Las cifras del Centro Nacional de Memoria Histórica muestran que entre los años 1958 y 2012, el conflicto ha causado la muerte de 218,094 personas, de las cuales el 81% han sido civiles. Como propone el académico Jairo Estrada en su informe para la Comisión Histórica del Conflicto y sus Víctimas, el estado colombiano “se ha orientado principalmente a la contención y destrucción (incluido el exterminio físico) de las expresiones políticas, reivindicativas y organizativas del campo popular, y de manera principal contra los proyectos que han representado una amenaza frente al orden social vigente”.

Si bien la historia transforma a los actores políticos y a los campos de lucha social, el gobierno tecnócrata del presidente Duque y el ministro Botero muestran la evolución y la mutación de aquellos discursos y formas de gobernar que intentan marginalizar y excluir tanto las expresiones políticas alternativas como a los movimientos en resistencia.
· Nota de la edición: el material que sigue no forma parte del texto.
(** * Mermaid core: text preprocessing and diagram resolution

    A shallow embedding of [preprocess.ts] (text normalisation, front
    matter and directive handling) and of [Diagram.ts] (resolution of a
    diagram type against the registry and construction of the facade).

    JavaScript strings are modelled as [string] / [list ascii]: the
    regular expressions of [cleanupText] carry no [u] or [i] flag and
    only tell apart ASCII characters, so every other code unit behaves
    like any byte outside the classes they name. *)

From Stdlib Require Import Ascii String NArith.
From stdpp Require Import base option list strings gmap.

Local Open Scope char_scope.

(** ** Characters the regular expressions name *)

Definition cr : ascii := "013".
Definition lf : ascii := "010".
Definition dquote : ascii := "034".
Definition squote : ascii := "'".
Definition lt_sign : ascii := "<".
Definition gt_sign : ascii := ">".
Definition eq_sign : ascii := "=".

(** [\w] without the [u] and [i] flags: [[A-Za-z0-9_]]. *)
Definition is_word (c : ascii) : bool :=
  let n := N_of_ascii c in
  ((48 <=? n) && (n <=? 57) || (65 <=? n) && (n <=? 90)
   || (97 <=? n) && (n <=? 122) || (n =? 95))%N.

Definition not_char (a c : ascii) : bool := negb (Ascii.eqb c a).

(** Greedy run of a character class: the longest prefix whose characters
    satisfy [p], and what follows it. *)
Fixpoint span (p : ascii -> bool) (l : list ascii) : list ascii * list ascii :=
  match l with
  | [] => ([], [])
  | c :: t => if p c then let '(a, b) := span p t in (c :: a, b) else ([], l)
  end.

(** ** [String.prototype.replace] with a global regular expression

    A matcher stands for one regular expression together with its
    replacement: tried at the head of the remaining input, it answers
    with the replacement text and the input left after the match.  The
    scan of [replace] with the [g] flag copies one character where the
    expression does not match and resumes after the match where it
    does. *)

Definition Matcher := list ascii -> option (list ascii * list ascii).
Reglamentar la protesta, y así ordenar la conciencia, no se muestran como expresiones nuevas o inéditas en Colombia, pero representan por igual un desafío importante para los movimientos en oposición. 

Quizá, como asegura el escritor y activista uruguayo Raúl Zibechi, habrá que solidificar y re-articular los procesos organizativos que pretendan formar resistencia ante las fuerzas y discursos que como “la Hidra devoran todo a su paso, engullen todo, recodifican toda ‘alternativa’ en su métrica de acumulación y sometimiento”.

Para Zibechi este ejercicio consiste no solo en un acto de resistencia que incluya el dialogo, la medición de correlación de fuerzas o la recuperación de tierras y recursos, sino también en la creación de un “mundo nuevo”, unas formas diferentes de concebir las relaciones sociales y materiales.

Quedaría entonces el sonoro dictamen del filósofo colombiano Estanislao Zuleta, quien en una de sus obras soñó con ese “mundo nuevo” que nos propone Zibechi, y a partir del cual se pueden inspirar las nuevas formas de resistencia social al régimen entrante: “se rompió la rutina de una amarga resignación y ahora puede brotar libremente una renovadora, una santa indignación.

Y de la dispersión mecánica de nuestras vidas, en los dormitorios y puestos de trabajo, surge la comunidad, la asamblea que delibera, grita, teme y calcula”.